Friday, October 1, 2021#
Listening to the oxford neuroscience talk in the morning.
Things presented:
- https://www.ncbi.nlm.nih.gov/pmc/articles/PMC8315304/ - Thalamic cerebullum pathway to motor cortex
- Superior colliculus and role in sensorimotor communication - Duan, Pagan, Piet et al in Nat Neuro 2021. They used a model to try and replicate the results, and check which circuit features are essential for executive control. 2nd talk, Duan, Pan et al. Nat Comms 2021
- Beta oscillations (12 - 35Hz) are a ubiquitous feature of the healthy motor cortex. PD loss of dopamine in Striatum due to death of neurons in Substantia Nigra pars compacta. Lesioned coherence increases in 6-OHDA lesioned animals (didn't cathc the region). Basal ganglia neurons become patholigically synchronised to cortical beta oscillations in Parkinson's Disease.
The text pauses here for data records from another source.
(** ... and the parallel sum returns what the sequential sum returns,
    whatever the order in which the workers take the mutex. *)
Lemma Sum_range_par_ok (T : IntType) (sched : list nat) (v : VectorRam) :
  indEnd < Z.of_nat (length (data v)) ->
  valid_schedule (Z.to_nat threadsNum) sched = true ->
  Sum_range_par T sched indStart indEnd threadsNum v
  = (Ok (normT T (Zsum (seg v (Z.to_nat indStart)
                            (Z.to_nat (indEnd - indStart + 1))))), v).
Proof.
  intros Hlen Hs. destruct thBlockSize_bounds as (Hb & Hnb & H1).
  unfold Sum_range_par. destruct (Z.eqb_spec threadsNum 0); [lia|].
  unfold partition_plan. rewrite blockSize_of_exact.
  replace (Z.to_nat threadsNum) with (S (Z.to_nat (threadsNum - 1)))
    in * by lia.
  rewrite launch_spec by lia.
  change (Z.to_nat 0) with 0%nat.
  destruct (run_workers_chunks indStart indEnd threadsNum
              ((indEnd - indStart + 1) / threadsNum)
              ltac:(lia) ltac:(lia) ltac:(lia) ltac:(lia) ltac:(lia)
              ltac:(lia) T v (Z.to_nat (threadsNum - 1)) 0%nat)
    as (locals & Hrun & Hn & Hsum); [lia | assumption |].
  unfold bind. rewrite Hrun. unfold ret. f_equal. f_equal.
  rewrite merge_any_order.
  - rewrite Hsum. f_equal. f_equal. f_equal; lia.
  - rewrite Hn. exact Hs.
  - intro E. rewrite E in Hn. discriminate.
Qed.

End ValidCall.

(** ** A block of size zero at index zero *)

Lemma launch_S (k : nat) (i indStart indEnd thBlockSize threadsNum : Z) :
  launch (S k) i indStart indEnd thBlockSize threadsNum
  = (thIndStart_of indStart thBlockSize i,
     if i =? wrap_uint (threadsNum - 1) then indEnd
     else thIndEnd_of (thIndStart_of indStart thBlockSize i) thBlockSize)
    :: launch k (wrap_size (i + 1)) indStart indEnd thBlockSize threadsNum.
Proof. reflexivity. Qed.

(** When the range starts at index zero and has fewer elements than there
    are workers, the first worker is handed the range [0, SIZE_MAX] and
    reads past the end of the buffer. *)
Lemma Sum_range_par_wraps (T : IntType) (sched : list nat)
  (indEnd threadsNum : Z) (v : VectorRam) :
  0 <= indEnd < Z.of_nat (length (data v)) ->
  Z.of_nat (length (data v)) <= SIZE_MAX ->
  indEnd + 1 < threadsNum <= UINT_MAX ->
  hd (0, 0) (partition_plan 0 indEnd threadsNum) = (0, SIZE_MAX)
  /\ Sum_range_par T sched 0 indEnd threadsNum v
     = (Undefined OutOfBoundsAccess, v).
Proof.
  intros He Hlen Hn.
  assert (Hplan : partition_plan 0 indEnd threadsNum
                  = (0, SIZE_MAX)
                      :: launch (Z.to_nat (threadsNum - 1)) (wrap_size (0 + 1))
                           0 indEnd 0 threadsNum).
  { unfold partition_plan. rewrite blockSize_of_exact by lia.
    replace (indEnd - 0 + 1) with (indEnd + 1) by lia.
    rewrite Z.div_small by lia.
    replace (Z.to_nat threadsNum) with (S (Z.to_nat (threadsNum - 1)))
      by lia.
    rewrite launch_S, wrap_uint_small by lia.
    destruct (Z.eqb_spec 0 (threadsNum - 1)); [lia|].
    f_equal. }
  split; [rewrite Hplan; reflexivity|].
  unfold Sum_range_par. destruct (Z.eqb_spec threadsNum 0); [lia|].
  rewrite Hplan. simpl run_workers.
  unfold bind at 1 2, thread_sum_local at 1.
  rewrite sum_loop_runs_off; [reflexivity | unfold loop_fuel; lia..].
Qed.

(** ** Frame lemmas *)

Lemma run_workers_frame (T : IntType) (plan : list (Z * Z)) (v : VectorRam) :
  snd (run_workers T plan v) = v.
Proof.
  induction plan as [|[a b] plan IH]; [reflexivity|].
  simpl. unfold bind at 1, thread_sum_local.
  pose proof (sum_loop_frame T (loop_fuel v) a b 0 v) as Hl.
  destruct (sum_loop T (loop_fuel v) a b 0 v) as [[l| | |] v1];
    simpl in Hl; subst v1; try reflexivity.
  unfold bind. destruct (run_workers T plan v) as [[ls| | |] v2];
    simpl in IH; subst v2; reflexivity.
Qed.

Lemma Sum_range_frame (T : IntType) (indStart indEnd : Z) (v : VectorRam) :
  snd (Sum_range T indStart indEnd v) = v.
Proof. apply sum_loop_frame. Qed.

Lemma Sum_range_par_frame (T : IntType) (sched : list nat)
  (indStart indEnd threadsNum : Z) (v : VectorRam) :
  snd (Sum_range_par T sched indStart indEnd threadsNum v) = v.
Proof.
  unfold Sum_range_par. destruct (threadsNum =? 0); [reflexivity|].
  unfold bind.
  pose proof (run_workers_frame T
                (partition_plan indStart indEnd threadsNum) v) as H.
  destruct (run_workers T (partition_plan indStart indEnd threadsNum) v)
    as [[ls| | |] v1]; simpl in H; subst v1; reflexivity.
Qed.

(** A timed call ends as the call it wraps, with the elapsed time put
    next to the value. *)
Lemma timed_eq (c : M Z) (t : Z) (v : VectorRam) :
  (r <- c ;; ret (mkFuncResult r t)) v
  = (map_result (fun r => mkFuncResult r t) (fst (c v)), snd (c v)).
Proof.
  unfold bind, ret. destruct (c v) as [[r| | |] v1]; reflexivity.
Qed.

Lemma map_result_result (t : Z) (r : result Z) :
  map_result _result (map_result (fun x => mkFuncResult x t) r) = r.
Proof. destruct r; reflexivity. Qed.


(** ** Values that fit the element type *)

Lemma normT_small (T : IntType) (x : Z) :
  0 <= x < 2 ^ (bits T - 1) -> normT T x = x.
Proof.
  intro H.
  assert (Hb : 0 <= bits T - 1).
  { destruct (Z.le_gt_cases 0 (bits T - 1)) as [|Hneg]; [assumption|].
    rewrite Z.pow_neg_r in H by assumption. lia. }
  assert (Hp : 2 ^ bits T = 2 * 2 ^ (bits T - 1)).
  { rewrite <- Z.pow_succ_r by assumption. f_equal. lia. }
  unfold normT. destruct (signed T).
  - rewrite Z.mod_small by lia. lia.
  - apply Z.mod_small. lia.
Qed.

(** ** The buffer of the scenario

    [ones8] is what the constructor followed by [InitByVal(1)] builds. *)
Lemma ones8_built (T : IntType) (al : allocator) (junk : nat -> Z) :
  8 * sizeofT T <= array_limit al ->
  provides al (8 * sizeofT T) = true ->
  exists v : VectorRam,
    VectorRam_new T al 8 junk = Ok v /\ InitByVal 1 v = (Ok tt, ones8).
Proof.
  intros Hlim Hprov. unfold VectorRam_new. cbv zeta.
  destruct (Z.ltb_spec (array_limit al) (8 * sizeofT T)); [lia|].
  rewrite Hprov. eexists. split; reflexivity.
Qed.

(** * The claims *)

(** C1, at the input where the code departs from it: for the range [0,0]
    of a one-element buffer and two workers, the launching loop hands the
    first worker the range [0, SIZE_MAX] (the end index [0 + 0 - 1] has
    wrapped around), where the plan of the specification has the empty
    range [0,-1]; the range of the first worker contains the index 0 of
    the second. *)
Theorem C1_plan_wraps_at_index_zero :
  partition_plan 0 0 2 = [(0, SIZE_MAX); (0, 0)]
  /\ spec_plan 0 0 2 = [(0, -1); (0, 0)]
  /\ partition_plan 0 0 2 <> spec_plan 0 0 2
  /\ indices (0, -1) = []
  /\ in_range 0 (0, SIZE_MAX) = true
  /\ in_range 0 (0, 0) = true.
Proof.
  repeat apply conj; try reflexivity.
  vm_compute. discriminate.
Qed.

(** C2, at the inputs where the code departs from it: on a buffer with
    fewer elements than there are workers, the sequential sum over the
    full range returns the sum of the elements while the parallel sum
    over the full range reads past the end of the buffer, whatever the
    order in which the workers take the mutex. *)
Theorem C2_parallel_differs_when_workers_exceed_length
  (T : IntType) (sched : list nat) (threadsNum : Z) (v : VectorRam) :
  size v = Z.of_nat (length (data v)) ->
  1 <= size v <= SIZE_MAX ->
  size v < threadsNum <= UINT_MAX ->
  Sum_all T v = (Ok (normT T (Zsum (data v))), v)
  /\ Sum_all_par T sched threadsNum v = (Undefined OutOfBoundsAccess, v)
  /\ Sum_all_par T sched threadsNum v <> Sum_all T v.
Proof.
  intros Hsize Hs Hn.
  assert (H1 : Sum_all T v = (Ok (normT T (Zsum (data v))), v)).
  { unfold Sum_all. rewrite wrap_size_small by lia.
    rewrite Sum_range_ok by lia.
    unfold seg. simpl skipn.
    rewrite firstn_all2 by lia. reflexivity. }
  assert (H2 : Sum_all_par T sched threadsNum v
               = (Undefined OutOfBoundsAccess, v)).
  { unfold Sum_all_par. rewrite wrap_size_small by lia.
    apply Sum_range_par_wraps; lia. }
  split; [exact H1|]. split; [exact H2|].
  rewrite H1, H2. discriminate.
Qed.

Lemma C2_witness :
  Sum_all int32 (mkVectorRam [5] 1) = (Ok 5, mkVectorRam [5] 1)
  /\ Sum_all_par int32 [0; 1]%nat 2 (mkVectorRam [5] 1)
     = (Undefined OutOfBoundsAccess, mkVectorRam [5] 1).
Proof.
  destruct (C2_parallel_differs_when_workers_exceed_length
              int32 [0; 1]%nat 2 (mkVectorRam [5] 1))
    as (H1 & H2 & _).
  - reflexivity.
  - vm_compute. split; discriminate.
  - vm_compute. split; [reflexivity | discriminate].
  - split; [exact H1 | exact H2].
Defined.

(** C3, at the input where the code departs from it: with a thread count
    of zero the parallel sum, timed or not, divides by zero, which is
    undefined behaviour; no error is raised. *)
Theorem C3_zero_threads_divides_by_zero
  (T : IntType) (c : clock) (sched : list nat) (indStart indEnd : Z)
  (v : VectorRam) :
  Sum_range_par T sched indStart indEnd 0 v = (Undefined DivisionByZero, v)
  /\ Sum_all_par T sched 0 v = (Undefined DivisionByZero, v)
  /\ fst (SumFR_range_par T c sched indStart indEnd 0 v)
     = Undefined DivisionByZero
  /\ fst (Sum_range_par T sched indStart indEnd 0 v) <> Raise InvalidArgument.
Proof.
  repeat apply conj; try reflexivity. discriminate.
Qed.

(** C4, at its own input, where the code departs from it: on a buffer of
    length 1 with 8 workers over the full range, each of the first seven
    workers is handed the range [0, SIZE_MAX], and the call reads past
    the end of the buffer instead of returning the element. *)
Theorem C4_one_element_eight_workers
  (T : IntType) (sched : list nat) (x : Z) :
  partition_plan 0 0 8
  = [(0, SIZE_MAX); (0, SIZE_MAX); (0, SIZE_MAX); (0, SIZE_MAX);
     (0, SIZE_MAX); (0, SIZE_MAX); (0, SIZE_MAX); (0, 0)]
  /\ thread_sum_local T 0 SIZE_MAX (mkVectorRam [x] 1)
     = (Undefined OutOfBoundsAccess, mkVectorRam [x] 1)
  /\ Sum_all_par T sched 8 (mkVectorRam [x] 1)
     = (Undefined OutOfBoundsAccess, mkVectorRam [x] 1)
  /\ Sum_all T (mkVectorRam [x] 1) = (Ok (addT T 0 x), mkVectorRam [x] 1).
Proof.
  repeat apply conj; reflexivity.
Qed.

Lemma addT_const (T : IntType) (a b c : Z) :
  a + b = c -> 0 <= c < 2 ^ (bits T - 1) -> addT T a b = c.
Proof.
  intros E H. unfold addT. rewrite E. apply normT_small, H.
Qed.

Ltac is_literal a :=
  match a with
  | Z0 => idtac
  | Zpos _ => idtac
  | Zneg _ => idtac
  end.

Ltac addT_consts T :=
  repeat match goal with
    | |- context [addT T ?a ?b] =>
        is_literal a; is_literal b;
        let c := eval vm_compute in (a + b) in
        rewrite (addT_const T a b c) by (first [reflexivity | lia])
    end.

(** C5, the claim as stated fails: with 8 elements and 3 workers the block
    size is floor(8/3) = 2, so the plan is not [0,2], [3,5], [6,7] and the
    local sums are not 3, 3, 2. *)
Lemma C5_counterexample :
  ~ (partition_plan 0 7 3 = [(0, 2); (3, 5); (6, 7)]
     /\ run_workers int32 (partition_plan 0 7 3) ones8
        = (Ok [3; 3; 2], ones8)
     /\ Sum_all_par int32 [0; 1; 2]%nat 3 ones8 = (Ok 8, ones8)).
Proof.
  intros [H _]. vm_compute in H. discriminate.
Qed.

(** C5, amended: for a buffer of length 8 with every element equal to 1
    and 3 workers over the full range [0,7], the plan is [0,1], [2,3],
    [4,7] (of lengths 2, 2, 4), the local sums of the three workers are 2,
    2 and 4, and the merged total is 8, in whatever order the workers take
    the mutex (for an element type that can hold 8). *)
Theorem C5_eight_ones_three_workers (T : IntType) (sched : list nat) :
  8 < 2 ^ (bits T - 1) ->
  valid_schedule 3 sched = true ->
  partition_plan 0 7 3 = [(0, 1); (2, 3); (4, 7)]
  /\ map (fun r => length (indices r)) (partition_plan 0 7 3)
     = [2; 2; 4]%nat
  /\ run_workers T (partition_plan 0 7 3) ones8 = (Ok [2; 2; 4], ones8)
  /\ Sum_all_par T sched 3 ones8 = (Ok 8, ones8)
  /\ Sum_all T ones8 = (Ok 8, ones8).
Proof.
  intros HT Hs.
  split; [reflexivity|]. split; [reflexivity|]. split; [|split].
  - change (partition_plan 0 7 3) with [(0, 1); (2, 3); (4, 7)].
    cbv -[addT]. addT_consts T. reflexivity.
  - unfold Sum_all_par.
    change (wrap_size (size ones8 - 1)) with 7.
    rewrite (Sum_range_par_ok 0 7 3 ltac:(lia) ltac:(reflexivity)
               ltac:(vm_compute; split; discriminate) ltac:(right; lia)
               T sched ones8 ltac:(reflexivity) Hs).
    change (Zsum (seg ones8 (Z.to_nat 0) (Z.to_nat (7 - 0 + 1)))) with 8.
    rewrite normT_small by lia. reflexivity.
  - cbv -[addT]. addT_consts T. reflexivity.
Qed.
Charlotte Stagg applying gamma during theta oscillations.
I feel I'm building a hypothesis here: coherence and correlation is bad?
From IT, I feel it could certainly be provable.
What about the need for many spikes?
And what would be my specific hypothesis to test?
Plus, if I'm saying coherence and corr is "bad", then I think I'm saying that the less variance described by PCA the better.